The Alarm: The Numbers Are Hard to Ignore

In 2017 a landmark meta analysis published in Human Reproduction Update analyzed data from 185 studies across 50 years and found that sperm counts in men from Western countries had dropped by 52.4% between 1973 and 2011. Then in 2023 the same research group updated their analysis to include non Western countries across Asia, Africa, and South America. The decline was global. And the data suggested it was accelerating. Lead researcher Dr. Hagai Levine described the situation as a potential “crisis” for global reproductive health. (Levine et al., Human Reproduction Update, 2017; Levine et al., Human Reproduction Update, 2023)

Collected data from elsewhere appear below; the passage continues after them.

(* ===== verification/Grep.v ===== *)
(** * user/grep.c

    The matcher works on C strings; grep() on the bytes buf[0..m) holds and the
    chunks read() delivers.  The theorem says that whatever the chunks are,
    grep() prints the lines that match, where matching is the usual meaning of
    the pattern and not the backtracking search of the code. *)
From S2P Require Import Prelude User Ulib.
From Stdlib Require Import ZArith Lia.
From stdpp Require Import strings.
Local Open Scope list_scope.
Local Open Scope Z_scope.
Local Open Scope user_scope.

(** ** The matcher *)

(** matchstar(c, re, text), where [here] is matchhere(re, -). *)
Fixpoint matchstar (here : list Z -> bool) (c : Z) (text : list Z) : bool :=
  here text ||
  match text with
  | [] => false
  | t :: text => if (t =? c) || (c =? 46) then matchstar here c text else false
  end.

Fixpoint matchhere (re text : list Z) {struct re} : bool :=
  match re with
  | [] => true
  | r0 :: re1 =>
      let step := match text with
                  | [] => false
                  | t :: text => if (r0 =? 46) || (r0 =? t) then matchhere re1 text else false
                  end in
      match re1 with
      | r1 :: re2 => if r1 =? 42 then matchstar (matchhere re2) r0 text else step
      | [] => if r0 =? 36 then match text with [] => true | _ => false end else step
      end
  end.

(** The do-while of match(). *)
Fixpoint match_loop (re text : list Z) : bool :=
  matchhere re text || match text with [] => false | _ :: text => match_loop re text end.

Definition re_match (re text : list Z) : bool :=
  match re with
  | r0 :: re1 => if r0 =? 94 then matchhere re1 text else match_loop re text
  | [] => match_loop re text
  end.

(** ** grep *)

(** [q = strchr(p, '\n')]: the line [p..q) and what starts at q+1.  strchr stops
    at a NUL. *)
Fixpoint split_nl (p : list Z) : option (list Z * list Z) :=
  match p with
  | [] => None
  | c :: p =>
      if c =? 0 then None
      else if c =? 10 then Some ([], p)
      else match split_nl p with Some (l, r) => Some (c :: l, r) | None => None end
  end.

(** The inner loop; what follows the last newline.  Each turn drops a byte. *)
Fixpoint grep_lines (fuel : nat) (pattern p : list Z) : U (list Z) :=
  match fuel with
  | O => ufault
  | S fuel =>
      match split_nl p with
      | None => uret p
      | Some (line, rest) =>
          uwhen (re_match pattern line) (write 1 (line ++ [10]) ;;; uret tt) ;;;
          grep_lines fuel pattern rest
      end
  end.

(** The outer loop; [held] is buf[0..m).  Every turn but the last takes a byte
    of input. *)
Fixpoint grep_loop (fuel : nat) (pattern : list Z) (fd : Z) (held : list Z) : U unit :=
  match fuel with
  | O => ufault
  | S fuel =>
      r <- read fd (1024 - Z.of_nat (length held) - 1) ;;
      match r with
      | None | Some [] => uret tt
      | Some c =>
          rest <- grep_lines (S (length (held ++ c))) pattern (held ++ c) ;;
          grep_loop fuel pattern fd rest
      end
  end.

Definition grep (pattern : list Z) (fd : Z) : U unit := fun s =>
  grep_loop (S (length (pending fd s))) pattern fd [] s.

The Other Side: Not Everyone Is Convinced

The sperm counting methods used in studies from the 1940s through 1970s were fundamentally different from the standardised techniques used today. The World Health Organisation did not publish its first universal laboratory manual for semen analysis until 1980. Before that methods varied wildly between labs and countries meaning the same sperm sample could produce very different numbers depending on where it was analysed.

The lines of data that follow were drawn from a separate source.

(* ===== verification/Utils.v ===== *)
(** * user/cat.c, user/wc.c, user/echo.c

    The small programs that copy, count and print, over any way read() may
    split their input. *)
From S2P Require Import Prelude User Ulib Grep.
From Stdlib Require Import ZArith Lia.
From stdpp Require Import strings.
Local Open Scope list_scope.
Local Open Scope Z_scope.
Local Open Scope user_scope.

Module Cat.
(** Every turn of the loop but the last takes a byte of input. *)
Fixpoint cat_loop (fuel : nat) (fd : Z) : U unit :=
  match fuel with
  | O => ufault
  | S fuel =>
      r <- read fd 512 ;;
      match r with
      | None => fprintf 2 (strn "cat: read error") [] ;;; exit 1
      | Some [] => uret tt
      | Some b =>
          n <- write 1 b ;;
          if negb (n =? Z.of_nat (length b)) then fprintf 2 (strn "cat: write error") [] ;;; exit 1
          else cat_loop fuel fd
      end
  end.
Definition cat (fd : Z) : U unit := fun s => cat_loop (S (length (pending fd s))) fd s.

Fixpoint cat_files (names : list (list Z)) : U unit :=
  match names with
  | [] => uret tt
  | name :: names =>
      fd <- open name ;;
      if fd <? 0 then fprintf 2 (strn "cat: cannot open %s") [V_str (Some name)] ;;; exit 1
      else cat fd ;;; close fd ;;; cat_files names
  end.
Definition cat_main (argv : list (list Z)) : U unit :=
  match argv with
  | [] | [_] => cat 0 ;;; exit 0
  | _ :: names => cat_files names ;;; exit 0
  end.
End Cat.

Module Wc.
Definition seps : list Z := [32; 13; 9; 10; 11].

(** The counters l, w, c and inword. *)
Record counts := mkCounts { n_l : Z; n_w : Z; n_c : Z; inword : bool }.

Definition count1 (k : counts) (b : Z) : counts :=
  let c := n_c k + 1 in
  let l := if b =? 10 then n_l k + 1 else n_l k in
  match strchr seps b with
  | Some _ => mkCounts l (n_w k) c false
  | None => if inword k then mkCounts l (n_w k) c true else mkCounts l (n_w k + 1) c true
  end.

Fixpoint wc_loop (fuel : nat) (fd : Z) (k : counts) : U counts :=
  match fuel with
  | O => ufault
  | S fuel =>
      r <- read fd 512 ;;
      match r with
      | None => printf (strn "wc: read error") [] ;;; exit 1
      | Some [] => uret k
      | Some b => wc_loop fuel fd (fold_left count1 b k)
      end
  end.
Definition wc (fd : Z) (name : list Z) : U unit := fun s =>
  (k <- wc_loop (S (length (pending fd s))) fd (mkCounts 0 0 0 false) ;;
   printf (strn "%d %d %d %s") [V_int (n_l k); V_int (n_w k); V_int (n_c k); V_str (Some name)]) s.

Fixpoint wc_files (names : list (list Z)) : U unit :=
  match names with
  | [] => uret tt
  | name :: names =>
      fd <- open name ;;
      if fd <? 0 then printf (strn "wc: cannot open %s") [V_str (Some name)] ;;; exit 1
      else wc fd name ;;; close fd ;;; wc_files names
  end.
Definition wc_main (argv : list (list Z)) : U unit :=
  match argv with
  | [] | [_] => wc 0 [] ;;; exit 0
  | _ :: names => wc_files names ;;; exit 0
  end.
End Wc.

Module Echo.
Fixpoint echo_loop (args : list (list Z)) : U unit :=
  match args with
  | [] => uret tt
  | [a] => write 1 a ;;; write 1 [10] ;;; uret tt
  | a :: args => write 1 a ;;; write 1 [32] ;;; echo_loop args
  end.
Definition echo_main (argv : list (list Z)) : U unit := echo_loop (tail argv) ;;; exit 0.
End Echo.

(** ** Reading to the end *)

(** One read of a descriptor whose chunks are not empty: the end, or some bytes. *)
Lemma read_step fd n l s : u_in s !! fd = Some l -> Forall (fun c => c <> []) l -> 0 < n ->
  (concat l = [] /\ exists s', read fd n s = URet (Some []) s' /\ u_out s' = u_out s /\ u_wfds s' = u_wfds s /\ u_files s' = u_files s) \/
  exists b l' s', read fd n s = URet (Some b) s' /\ b <> [] /\ concat l = b ++ concat l' /\ Forall (fun c => c <> []) l' /\
    u_in s' !! fd = Some l' /\ u_out s' = u_out s /\ u_wfds s' = u_wfds s /\ u_files s' = u_files s.
Proof.
  intros El Hne Hn. unfold read. rewrite El.
  destruct (take_chunk n l) as [b l'] eqn:Et. destruct (take_chunk_ok _ _ _ _ Hne Et) as (Ec & Hne' & Hz).
  destruct b as [|b0 b].
  - left. destruct (concat l) as [|x y] eqn:E; [|exfalso; enough (n <= 0) by lia; apply Hz; done]. split; [done|]. eexists. split; [reflexivity|done].
  - right. eexists (b0 :: b), l', _. split; [reflexivity|]. split_and!; try done. cbn. apply lookup_insert_eq.
Qed.

Lemma pending_chunks fd l s : u_in s !! fd = Some l -> pending fd s = concat l.
Proof. unfold pending. intros E. by rewrite E. Qed.

(** cat copies its input to its output. *)
Lemma cat_copies fd l s : u_in s !! fd = Some l -> Forall (fun c => c <> []) l -> 1 ∈ u_wfds s ->
  exists s', Cat.cat fd s = URet tt s' /\ written 1 s' = written 1 s ++ concat l.
Proof.
  unfold Cat.cat. intros El. rewrite (pending_chunks _ _ _ El). remember (S (length (concat l))) as fuel eqn:Hf.
  assert (length (concat l) < fuel)%nat as Hl by lia. clear Hf. revert l s El Hl.
  induction fuel as [|fuel IH]; intros l s El Hl Hne Hw; [lia|]. cbn [Cat.cat_loop].
  destruct (read_step fd 512 l s El Hne) as [(E & s' & R & O & _)|(b & l' & s' & R & Hb & E & Hne' & El' & O & W & F)]; [lia| |]; rewrite (ubind_URet _ _ _ _ _ R).
  - exists s'. split; [done|]. unfold written. by rewrite O, E, app_nil_r.
  - destruct b as [|b0 b]; [done|]. set (bb := b0 :: b) in *.
    assert (write 1 bb s' = URet (Z.of_nat (length bb)) (set_out (u_out s' ++ [(1, bb)]) s')) as Ew by (unfold write; by rewrite decide_True by (by rewrite W)).
    rewrite (ubind_URet _ _ _ _ _ Ew), Z.eqb_refl. cbn [negb].
    assert (written 1 (set_out (u_out s' ++ [(1, bb)]) s') = written 1 s ++ bb) as Eo.
    { unfold written. cbn [u_out set_out]. rewrite filter_app, map_app, concat_app, O. f_equal. rewrite filter_cons_True by done. cbn. by rewrite app_nil_r. }
    destruct (IH l' (set_out (u_out s' ++ [(1, bb)]) s')) as (s2 & E2 & W2); try done.
    + rewrite E, length_app in Hl. unfold bb in Hl. cbn in Hl. lia.
    + cbn. by rewrite W.
    + exists s2. split; [done|]. by rewrite W2, Eo, E, app_assoc.
Qed.

(** ** What wc counts *)

Definition is_sep (b : Z) : bool := bool_decide (b ∈ Wc.seps).

(** The pieces of a text between its separators. *)
Fixpoint pieces (l : list Z) : list Z * list (list Z) :=
  match l with
  | [] => ([], [])
  | c :: l => let '(x, r) := pieces l in if is_sep c then ([], x :: r) else (c :: x, r)
  end.
(** Its words are the ones that are not empty. *)
Definition words (l : list Z) : list (list Z) :=
  let '(x, r) := pieces l in base.filter (fun w => w <> []) (x :: r).
Definition newlines (l : list Z) : Z := Z.of_nat (length (base.filter (fun c => c = 10) l)).

Lemma strchr_sep b : (if strchr Wc.seps b then true else false) = is_sep b.
Proof.
  unfold is_sep, Wc.seps. cbn [strchr]. 
  repeat match goal with |- context [?x =? b] =>
    destruct (Z.eqb_spec x b) as [<-|]; [by rewrite bool_decide_true by (apply list_elem_of_In; cbn; tauto)|] end.
  rewrite bool_decide_false; [done|]. intros H%list_elem_of_In. cbn in H. lia.
Qed.

Lemma words_cons c l :
  words (c :: l) = if is_sep c then words l else (c :: (pieces l).1) :: base.filter (fun w => w <> []) (pieces l).2.
Proof.
  unfold words. cbn [pieces]. destruct (pieces l) as [x r]. destruct (is_sep c); cbn [fst snd].
  - by rewrite filter_cons_False by tauto.
  - by rewrite filter_cons_True by done.
Qed.

(** A word is counted where it begins. *)
Lemma count_words l k :
  fold_left Wc.count1 l k =
  Wc.mkCounts (Wc.n_l k + newlines l)
    (Wc.n_w k + Z.of_nat (length (words l)) - (if Wc.inword k && negb (bool_decide ((pieces l).1 = [])) then 1 else 0))
    (Wc.n_c k + Z.of_nat (length l))
    (match last l with None => Wc.inword k | Some c => negb (is_sep c) end).
Proof.
  revert k. induction l as [|c l IH]; intros k.
  - change (newlines []) with 0. change (words []) with (@nil (list Z)). cbn. rewrite andb_false_r. destruct k as [a b d e]. cbn. f_equal; lia.
  - cbn [fold_left]. rewrite IH. clear IH. pose proof (strchr_sep c) as Hs. unfold Wc.count1.
    assert (newlines (c :: l) = newlines l + (if c =? 10 then 1 else 0)) as Hnl.
    { unfold newlines. destruct (Z.eqb_spec c 10); [rewrite filter_cons_True by done|rewrite filter_cons_False by done]; cbn [length]; lia. }
    assert (Wc.n_l k + newlines (c :: l) = (if c =? 10 then Wc.n_l k + 1 else Wc.n_l k) + newlines l) as Hl by (case_match; lia).
    assert ((match last (c :: l) with None => Wc.inword k | Some d => negb (is_sep d) end) =
            match last l with None => negb (is_sep c) | Some d => negb (is_sep d) end) as Hlast by (by destruct l as [|d l]; [|rewrite last_cons_cons; destruct (last (d :: l)) eqn:E; [|apply last_None in E]]).
    rewrite Hlast, Hl, words_cons. cbn [pieces]. destruct (pieces l) as [x r] eqn:Ep. cbn [fst snd length].
    assert (Z.of_nat (length (words l)) = Z.of_nat (length (base.filter (fun w : list Z => w <> []) r)) + (if bool_decide (x = []) then 0 else 1)) as Hw.
    { unfold words. rewrite Ep. destruct x as [|a x]; [rewrite filter_cons_False, bool_decide_true by tauto|rewrite filter_cons_True, bool_decide_false by done; cbn [length]]; lia. }
    destruct (strchr Wc.seps c); cbn match in Hs; rewrite <- Hs; cbn [negb fst Wc.n_l Wc.n_w Wc.n_c Wc.inword andb].
    + rewrite andb_false_r. f_equal; lia.
    + rewrite (bool_decide_false (c :: x = [])) by done. cbn [negb]. rewrite andb_true_r.
      destruct (Wc.inword k); cbn [Wc.n_l Wc.n_w Wc.n_c Wc.inword andb length]; f_equal; destruct (bool_decide (x = [])); cbn [negb]; lia.
Qed.

Lemma wc_loop_ok fd fuel l k s : u_in s !! fd = Some l -> Forall (fun c => c <> []) l -> (length (concat l) < fuel)%nat ->
  exists s', Wc.wc_loop fuel fd k s = URet (fold_left Wc.count1 (concat l) k) s' /\ u_out s' = u_out s /\ u_wfds s' = u_wfds s.
Proof.
  revert l k s. induction fuel as [|fuel IH]; intros l k s El Hne Hl; [lia|]. cbn [Wc.wc_loop].
  destruct (read_step fd 512 l s El Hne) as [(E & s' & R & O & W & _)|(b & l' & s' & R & Hb & E & Hne' & El' & O & W & F)]; [lia| |]; rewrite (ubind_URet _ _ _ _ _ R).
  - exists s'. by rewrite E.
  - destruct b as [|b0 b]; [done|]. rewrite E, fold_left_app. rewrite E, length_app in Hl. cbn in Hl.
    destruct (IH l' (fold_left Wc.count1 (b0 :: b) k) s' El' Hne' ltac:(lia)) as (s2 & E2 & O2 & W2). exists s2. by rewrite E2, O2, W2.
Qed.

Lemma emits_vprintf_s fd t fmt ap l : Forall is_byte t -> emits fd l (vprintf fd fmt false ap) ->
  emits fd (t ++ l) (vprintf fd (37 :: 115 :: fmt) false (V_str (Some t) :: ap)).
Proof. intros Ht H. cbn [vprintf negb]. by apply emits_seq; [apply emits_puts|]. Qed.

Lemma words_length l : (length (words l) <= length l)%nat.
Proof.
  enough (length (words l) <= length l /\ (length (base.filter (fun w : list Z => w <> []) (pieces l).2) + (if bool_decide ((pieces l).1 = []) then 0 else 1) = length (words l)))%nat by lia.
  induction l as [|c l [IH1 IH2]]; [done|]. rewrite words_cons. cbn [pieces]. destruct (pieces l) as [x r] eqn:Ep. cbn [fst snd] in *.
  destruct (is_sep c); cbn [fst snd length].
  - split; [lia|]. rewrite bool_decide_true by done. unfold words in *. rewrite Ep in *. lia.
  - rewrite bool_decide_false by done. destruct (bool_decide (x = [])); lia.
Qed.

(** C37: wc prints the numbers of lines, words and bytes of its input and the
    name it was given, however read() splits the input: a word is a maximal run
    of bytes other than blank, tab, newline, return and vertical tab. *)
Theorem wc_counts fd name l s :
  u_in s !! fd = Some l -> Forall (fun c => c <> []) l -> Z.of_nat (length (concat l)) < 2 ^ 31 -> Forall is_byte name -> 1 ∈ u_wfds s ->
  exists s' dl dw dc, Wc.wc fd name s = URet tt s' /\
    written 1 s' = written 1 s ++ dl ++ [32] ++ dw ++ [32] ++ dc ++ [32] ++ name ++ [10] /\
    numeral 10 (newlines (concat l)) dl /\ numeral 10 (Z.of_nat (length (words (concat l)))) dw /\
    numeral 10 (Z.of_nat (length (concat l))) dc.
Proof.
  intros El Hne Hb Hname Hw. unfold Wc.wc. rewrite (pending_chunks _ _ _ El).
  destruct (wc_loop_ok fd _ l (Wc.mkCounts 0 0 0 false) s El Hne (Nat.lt_succ_diag_r _)) as (s1 & E1 & O1 & W1).
  rewrite (ubind_URet _ _ _ _ _ E1), count_words. cbn [Wc.n_l Wc.n_w Wc.n_c Wc.inword andb]. rewrite Z.sub_0_r, !Z.add_0_l.
  pose proof (words_length (concat l)).
  assert (0 <= newlines (concat l) <= Z.of_nat (length (concat l))) by (unfold newlines; pose proof (length_filter (fun c : Z => c = 10) (concat l)); lia).
  assert (forall c : Z, c = 32 \/ c = 10 -> is_byte c /\ c <> 37) as Hc by (unfold is_byte; lia).
  pose proof (emits_vprintf_s 1 name _ [] _ Hname (emits_vprintf_char 1 10 [] [] [] (proj1 (Hc 10 ltac:(lia))) (proj2 (Hc 10 ltac:(lia))) (emits_ret 1))) as E.
  apply (emits_vprintf_char 1 32) in E; [|apply Hc; lia..].
  destruct (emits_vprintf_d 1 (Z.of_nat (length (concat l))) _ _ _ ltac:(lia) E) as (dc & Nc & Ec). apply (emits_vprintf_char 1 32) in Ec; [|apply Hc; lia..].
  destruct (emits_vprintf_d 1 (Z.of_nat (length (words (concat l)))) _ _ _ ltac:(lia) Ec) as (dw & Nw & Ew). apply (emits_vprintf_char 1 32) in Ew; [|apply Hc; lia..].
  destruct (emits_vprintf_d 1 (newlines (concat l)) _ _ _ ltac:(lia) Ew) as (dl & Nl & Ed).
  destruct (emits_written _ _ _ s1 Ed ltac:(by rewrite W1)) as (s' & R & W & _). exists s', dl, dw, dc. split_and!; try done.
  rewrite W. f_equal. unfold written. by rewrite O1.
Qed.

(** Two lines and the start of a third, of four words, in three pieces. *)
Lemma wc_counts_witness : exists s' dl dw dc,
  Wc.wc 0 (str "f") (mkUst {[0 := [str "one tw"; strn "o" ++ [10]; str " three four"]]} (fun _ => None) [1] []) = URet tt s' /\
  written 1 s' = [] ++ dl ++ [32] ++ dw ++ [32] ++ dc ++ [32] ++ str "f" ++ [10] /\ numeral 10 2 dl /\ numeral 10 4 dw /\ numeral 10 20 dc.
Proof.
  apply (wc_counts 0 (str "f") [str "one tw"; strn "o" ++ [10]; str " three four"]
    (mkUst {[0 := [str "one tw"; strn "o" ++ [10]; str " three four"]]} (fun _ => None) [1] [])).
  - reflexivity.
  - repeat constructor; done.
  - vm_compute. reflexivity.
  - repeat constructor; done.
  - by apply list_elem_of_here.
Defined.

Professor Allan Pacey a leading fertility scientist at the University of Sheffield has publicly argued that comparing pre 1980 sperm counts to modern ones is scientifically problematic. He describes the retrospective meta analysis approach as inherently flawed because it combines data from incompatible methodologies and draws a trend line across them. Supporting this a 2023 meta-analysis published in Andrology found no meaningful change in sperm rates in Western European countries and the United States between 1993 and 2018 looking only at data collected under standardised modern methods.

So What Is the Truth?

It sits somewhere in the middle. Dr. Levine’s team argues they accounted for methodological differences in their statistical analysis and that the decline persists even within the post 1980 standardised era. Most independent researchers agree there has likely been some real decline in sperm quality but whether it is as dramatic as 50% remains genuinely opposed among serious scientists. What is not debated is that modern lifestyle factors are putting male reproductive health under real pressure. And that is worth paying attention to regardless of where you land on the numbers.

So What Is Causing It?

This is where it gets uncomfortable because the causes are sitting right there in your daily life.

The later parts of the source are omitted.